Exercise:
Every single record needs to be restated word for word.
(Material provided)
(** * mcgo: authentication flow and timed name claim

    A shallow embedding of the two copies of [account.go] of the [mcgo]
    package: [src/account.go] (module [AccountGo]) and the copy that
    follows the test file in [src/unnamed/part_000] (module [Part000]).

    Go library calls that reach outside the process (the HTTP client, the
    TLS connection, the clock) are primitive operations of a small
    state-and-panic monad.  Their answers come from a [World]; every call
    is appended to a trace, so that statements about what was sent, and
    when, are statements about that trace. *)

From Stdlib Require Import ZArith List String Ascii Bool Lia DecimalString.
Import ListNotations.
Local Open Scope string_scope.
Local Open Scope list_scope.

(** ** Go strings and byte slices

    A Go [string] is a sequence of bytes; so is [string] here (one [ascii]
    per byte), and [len] is [String.length]. *)

Module GoString.

Definition chr (n : nat) : string := String (ascii_of_nat n) EmptyString.

(** The double quote, carriage return, line feed and tab. *)
Definition DQ : string := chr 34.
Definition CR : string := chr 13.
Definition LF : string := chr 10.
Definition TAB : string := chr 9.
Definition CRLF : string := CR ++ LF.

(** [s[:n]] and [s[n:]] for [0 <= n <= len(s)] (the callers check the
    bounds, as the Go runtime does). *)
Fixpoint take (n : nat) (s : string) : string :=
  match n, s with
  | S n', String c r => String c (take n' r)
  | _, _ => EmptyString
  end.

Fixpoint drop (n : nat) (s : string) : string :=
  match n, s with
  | S n', String _ r => drop n' r
  | _, _ => s
  end.

(** [fmt.Sprintf("%d", n)] for a non-negative [int]. *)
Definition itoa (n : nat) : string := NilEmpty.string_of_uint (Nat.to_uint n).

(** [make([]byte, n)], then a read that delivered [input]: the first
    [n] bytes of [input] are stored, the rest of the buffer stays zero. *)
Definition zero_byte : ascii := ascii_of_nat 0.

Definition fill (n : nat) (input : list ascii) : list ascii :=
  (firstn n input ++ repeat zero_byte (n - List.length (firstn n input)))%list.

(** [string(b[lo:hi])] for [lo <= hi <= len(b)]. *)
Definition slice (b : list ascii) (lo hi : nat) : string :=
  string_of_list_ascii (firstn (hi - lo) (skipn lo b)).

End GoString.
Import GoString.

(** ** package [time]

    An instant is a number of nanoseconds on the proleptic time line that
    starts at January 1, year 1, 00:00:00 UTC, which is the zero value
    [time.Time{}].  A [Duration] is an [int64] number of nanoseconds. *)

Module GoTime.

Definition Time := Z.
Definition Duration := Z.

Definition zeroTime : Time := 0%Z.

Definition minDuration : Duration := (- 2 ^ 63)%Z.
Definition maxDuration : Duration := (2 ^ 63 - 1)%Z.
Definition Second : Duration := 1000000000%Z.

(** Arithmetic on [int64] wraps around. *)
Definition wrap64 (z : Z) : Z := ((z + 2 ^ 63) mod 2 ^ 64 - 2 ^ 63)%Z.

Definition dur_sub (a b : Duration) : Duration := wrap64 (a - b).
Definition dur_mul (a b : Duration) : Duration := wrap64 (a * b).

(** [t.Sub(u)]: "if the result exceeds the maximum (or minimum) value
    that can be stored in a Duration, the maximum (or minimum) duration
    will be returned". *)
Definition Sub (t u : Time) : Duration :=
  let d := (t - u)%Z in
  if (d <? minDuration)%Z then minDuration
  else if (maxDuration <? d)%Z then maxDuration
  else d.

(** [t.After(u)]. *)
Definition After (t u : Time) : bool := (u <? t)%Z.

(** [time.Sleep(d)]: "a negative or zero duration causes Sleep to return
    immediately"; otherwise the goroutine is suspended for [d]. *)
Definition suspends (d : Duration) : bool := (0 <? d)%Z.

End GoTime.
Import GoTime.

(** ** Errors *)

(** An error value made outside the package, by [net/http], [crypto/tls],
    [io] or [encoding/json]: where it comes from and what it says. *)
Record foreign : Type := mkForeign {
  origin : string;
  message : string
}.

Inductive error : Type :=
| errors_New (text : string)
    (** [errors.New(text)] and [fmt.Errorf] of this package *)
| RequestError (StatusCode : Z) (Err : error)
    (** [&RequestError{StatusCode, Err}] *)
| NumError (Func Num Err : string)
    (** [*strconv.NumError] *)
| LibError (e : foreign)
    (** an error of another package, handed on as it is *).

(** ** package [strconv] *)

Module Strconv.

Definition is_digit (c : ascii) : bool :=
  ((48 <=? nat_of_ascii c) && (nat_of_ascii c <=? 57))%nat.

(** The loop [n = n*10 + int(ch - '0')], failing on the first byte that
    is not a digit. *)
Fixpoint digits (s : string) (n : Z) : option Z :=
  match s with
  | EmptyString => Some n
  | String ch r =>
      if is_digit ch
      then digits r (n * 10 + Z.of_nat (nat_of_ascii ch - 48))%Z
      else None
  end.

Definition has_sign (s : string) : bool :=
  match s with
  | String c _ => ((nat_of_ascii c =? 45) || (nat_of_ascii c =? 43))%nat
  | EmptyString => false
  end.

Definition is_minus (s : string) : bool :=
  match s with
  | String c _ => (nat_of_ascii c =? 45)%nat
  | EmptyString => false
  end.

Definition syntaxError (s : string) : error := NumError "Atoi" s "invalid syntax".
Definition rangeError (s : string) : error := NumError "Atoi" s "value out of range".

(** [strconv.Atoi]: an optional sign, then one or more decimal digits.
    A value outside [int] (64 bits) gives the nearest bound and a range
    error. *)
Definition Atoi (s0 : string) : Z * option error :=
  let s := if has_sign s0 then drop 1 s0 else s0 in
  match s with
  | EmptyString => (0%Z, Some (syntaxError s0))
  | String _ _ =>
      match digits s 0 with
      | None => (0%Z, Some (syntaxError s0))
      | Some n =>
          let v := if is_minus s0 then (- n)%Z else n in
          if (v <? - 2 ^ 63)%Z then ((- 2 ^ 63)%Z, Some (rangeError s0))
          else if (2 ^ 63 - 1 <? v)%Z then ((2 ^ 63 - 1)%Z, Some (rangeError s0))
          else (v, None)
      end
  end.

End Strconv.
Import Strconv.

(** ** The data model shared by both copies *)

Module Mcgo.

Definition AccType := string.

Record SqAnswer : Type := mkSqAnswer {
  Answer_ID : Z;
  Question_ID : Z;
  Question_Question : string
}.

(** represents a minecraft account *)
Record MCaccount : Type := mkMCaccount {
  Email : string;
  Password : string;
  SecurityQuestions : list SqAnswer;
  SecurityAnswers : list string;
  Bearer : string;
  UUID : string;
  Username : string;
  Type_ : AccType;
  Authenticated : bool
}.

(** [MCaccount{}] *)
Definition zeroMCaccount : MCaccount :=
  mkMCaccount EmptyString EmptyString [] [] EmptyString EmptyString
              EmptyString EmptyString false.

(** The fields of [authenticateReqResp] that the code reads. *)
Record authenticateReqResp : Type := mkAuthResp {
  User_Username : string;
  User_ID : string;
  Accesstoken : string;
  Clienttoken : string
}.

Record submitPostJson : Type := mkSubmit {
  ID : Z;
  Answer : string
}.

(** An HTTP request body: none, literal bytes, or the JSON encoding of
    the answers ([json.Marshal] cannot fail on a slice of
    [submitPostJson]). *)
Inductive body : Type :=
| NoBody
| BodyBytes (b : string)
| BodyAnswers (l : list submitPostJson).

Record Request : Type := mkRequest {
  Method : string;
  URL : string;
  Header : list (string * string);
  Body : body
}.

(** What [http.Client.Do] hands back: the numeric status, the status
    text, and what [ioutil.ReadAll(resp.Body)] will give. *)
Record Response : Type := mkResponse {
  resp_StatusCode : Z;
  resp_Status : string;
  resp_Body : string + foreign
}.

End Mcgo.
Import Mcgo.

(** ** The outside world, the trace and the monad *)

Module Runtime.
(End Material provided)
Response box:
(** * mcgo: authentication flow and timed name claim

    A shallow embedding of the two copies of [account.go] of the [mcgo]
    package: [src/account.go] (module [AccountGo]) and the copy that
    follows the test file in [src/unnamed/part_000] (module [Part000]).

    Go library calls that reach outside the process (the HTTP client, the
    TLS connection, the clock) are primitive operations of a small
    state-and-panic monad.  Their answers come from a [World]; every call
    is appended to a trace, so that statements about what was sent, and
    when, are statements about that trace. *)

From Stdlib Require Import ZArith List String Ascii Bool Lia DecimalString.
Import ListNotations.
Local Open Scope string_scope.
Local Open Scope list_scope.

(** ** Go strings and byte slices

    A Go [string] is a sequence of bytes; so is [string] here (one [ascii]
    per byte), and [len] is [String.length]. *)

Module GoString.

Definition chr (n : nat) : string := String (ascii_of_nat n) EmptyString.

(** The double quote, carriage return, line feed and tab. *)
Definition DQ : string := chr 34.
Definition CR : string := chr 13.
Definition LF : string := chr 10.
Definition TAB : string := chr 9.
Definition CRLF : string := CR ++ LF.

(** [s[:n]] and [s[n:]] for [0 <= n <= len(s)] (the callers check the
    bounds, as the Go runtime does). *)
Fixpoint take (n : nat) (s : string) : string :=
  match n, s with
  | S n', String c r => String c (take n' r)
  | _, _ => EmptyString
  end.

Fixpoint drop (n : nat) (s : string) : string :=
  match n, s with
  | S n', String _ r => drop n' r
  | _, _ => s
  end.

(** [fmt.Sprintf("%d", n)] for a non-negative [int]. *)
Definition itoa (n : nat) : string := NilEmpty.string_of_uint (Nat.to_uint n).

(** [make([]byte, n)], then a read that delivered [input]: the first
    [n] bytes of [input] are stored, the rest of the buffer stays zero. *)
Definition zero_byte : ascii := ascii_of_nat 0.

Definition fill (n : nat) (input : list ascii) : list ascii :=
  (firstn n input ++ repeat zero_byte (n - List.length (firstn n input)))%list.

(** [string(b[lo:hi])] for [lo <= hi <= len(b)]. *)
Definition slice (b : list ascii) (lo hi : nat) : string :=
  string_of_list_ascii (firstn (hi - lo) (skipn lo b)).

End GoString.
Import GoString.

(** ** package [time]

    An instant is a number of nanoseconds on the proleptic time line that
    starts at January 1, year 1, 00:00:00 UTC, which is the zero value
    [time.Time{}].  A [Duration] is an [int64] number of nanoseconds. *)

Module GoTime.

Definition Time := Z.
Definition Duration := Z.

Definition zeroTime : Time := 0%Z.

Definition minDuration : Duration := (- 2 ^ 63)%Z.
Definition maxDuration : Duration := (2 ^ 63 - 1)%Z.
Definition Second : Duration := 1000000000%Z.

(** Arithmetic on [int64] wraps around. *)
Definition wrap64 (z : Z) : Z := ((z + 2 ^ 63) mod 2 ^ 64 - 2 ^ 63)%Z.

Definition dur_sub (a b : Duration) : Duration := wrap64 (a - b).
Definition dur_mul (a b : Duration) : Duration := wrap64 (a * b).

(** [t.Sub(u)]: "if the result exceeds the maximum (or minimum) value
    that can be stored in a Duration, the maximum (or minimum) duration
    will be returned". *)
Definition Sub (t u : Time) : Duration :=
  let d := (t - u)%Z in
  if (d <? minDuration)%Z then minDuration
  else if (maxDuration <? d)%Z then maxDuration
  else d.

(** [t.After(u)]. *)
Definition After (t u : Time) : bool := (u <? t)%Z.

(** [time.Sleep(d)]: "a negative or zero duration causes Sleep to return
    immediately"; otherwise the goroutine is suspended for [d]. *)
Definition suspends (d : Duration) : bool := (0 <? d)%Z.

End GoTime.
Import GoTime.

(** ** Errors *)

(** An error value made outside the package, by [net/http], [crypto/tls],
    [io] or [encoding/json]: where it comes from and what it says. *)
Record foreign : Type := mkForeign {
  origin : string;
  message : string
}.

Inductive error : Type :=
| errors_New (text : string)
    (** [errors.New(text)] and [fmt.Errorf] of this package *)
| RequestError (StatusCode : Z) (Err : error)
    (** [&RequestError{StatusCode, Err}] *)
| NumError (Func Num Err : string)
    (** [*strconv.NumError] *)
| LibError (e : foreign)
    (** an error of another package, handed on as it is *).

(** ** package [strconv] *)

Module Strconv.

Definition is_digit (c : ascii) : bool :=
  ((48 <=? nat_of_ascii c) && (nat_of_ascii c <=? 57))%nat.

(** The loop [n = n*10 + int(ch - '0')], failing on the first byte that
    is not a digit. *)
Fixpoint digits (s : string) (n : Z) : option Z :=
  match s with
  | EmptyString => Some n
  | String ch r =>
      if is_digit ch
      then digits r (n * 10 + Z.of_nat (nat_of_ascii ch - 48))%Z
      else None
  end.

Definition has_sign (s : string) : bool :=
  match s with
  | String c _ => ((nat_of_ascii c =? 45) || (nat_of_ascii c =? 43))%nat
  | EmptyString => false
  end.

Definition is_minus (s : string) : bool :=
  match s with
  | String c _ => (nat_of_ascii c =? 45)%nat
  | EmptyString => false
  end.

Definition syntaxError (s : string) : error := NumError "Atoi" s "invalid syntax".
Definition rangeError (s : string) : error := NumError "Atoi" s "value out of range".

(** [strconv.Atoi]: an optional sign, then one or more decimal digits.
    A value outside [int] (64 bits) gives the nearest bound and a range
    error. *)
Definition Atoi (s0 : string) : Z * option error :=
  let s := if has_sign s0 then drop 1 s0 else s0 in
  match s with
  | EmptyString => (0%Z, Some (syntaxError s0))
  | String _ _ =>
      match digits s 0 with
      | None => (0%Z, Some (syntaxError s0))
      | Some n =>
          let v := if is_minus s0 then (- n)%Z else n in
          if (v <? - 2 ^ 63)%Z then ((- 2 ^ 63)%Z, Some (rangeError s0))
          else if (2 ^ 63 - 1 <? v)%Z then ((2 ^ 63 - 1)%Z, Some (rangeError s0))
          else (v, None)
      end
  end.

End Strconv.
Import Strconv.

(** ** The data model shared by both copies *)

Module Mcgo.

Definition AccType := string.

Record SqAnswer : Type := mkSqAnswer {
  Answer_ID : Z;
  Question_ID : Z;
  Question_Question : string
}.

(** represents a minecraft account *)
Record MCaccount : Type := mkMCaccount {
  Email : string;
  Password : string;
  SecurityQuestions : list SqAnswer;
  SecurityAnswers : list string;
  Bearer : string;
  UUID : string;
  Username : string;
  Type_ : AccType;
  Authenticated : bool
}.

(** [MCaccount{}] *)
Definition zeroMCaccount : MCaccount :=
  mkMCaccount EmptyString EmptyString [] [] EmptyString EmptyString
              EmptyString EmptyString false.

(** The fields of [authenticateReqResp] that the code reads. *)
Record authenticateReqResp : Type := mkAuthResp {
  User_Username : string;
  User_ID : string;
  Accesstoken : string;
  Clienttoken : string
}.

Record submitPostJson : Type := mkSubmit {
  ID : Z;
  Answer : string
}.

(** An HTTP request body: none, literal bytes, or the JSON encoding of
    the answers ([json.Marshal] cannot fail on a slice of
    [submitPostJson]). *)
Inductive body : Type :=
| NoBody
| BodyBytes (b : string)
| BodyAnswers (l : list submitPostJson).

Record Request : Type := mkRequest {
  Method : string;
  URL : string;
  Header : list (string * string);
  Body : body
}.

(** What [http.Client.Do] hands back: the numeric status, the status
    text, and what [ioutil.ReadAll(resp.Body)] will give. *)
Record Response : Type := mkResponse {
  resp_StatusCode : Z;
  resp_Status : string;
  resp_Body : string + foreign
}.

End Mcgo.
Import Mcgo.

(** ** The outside world, the trace and the monad *)

Module Runtime.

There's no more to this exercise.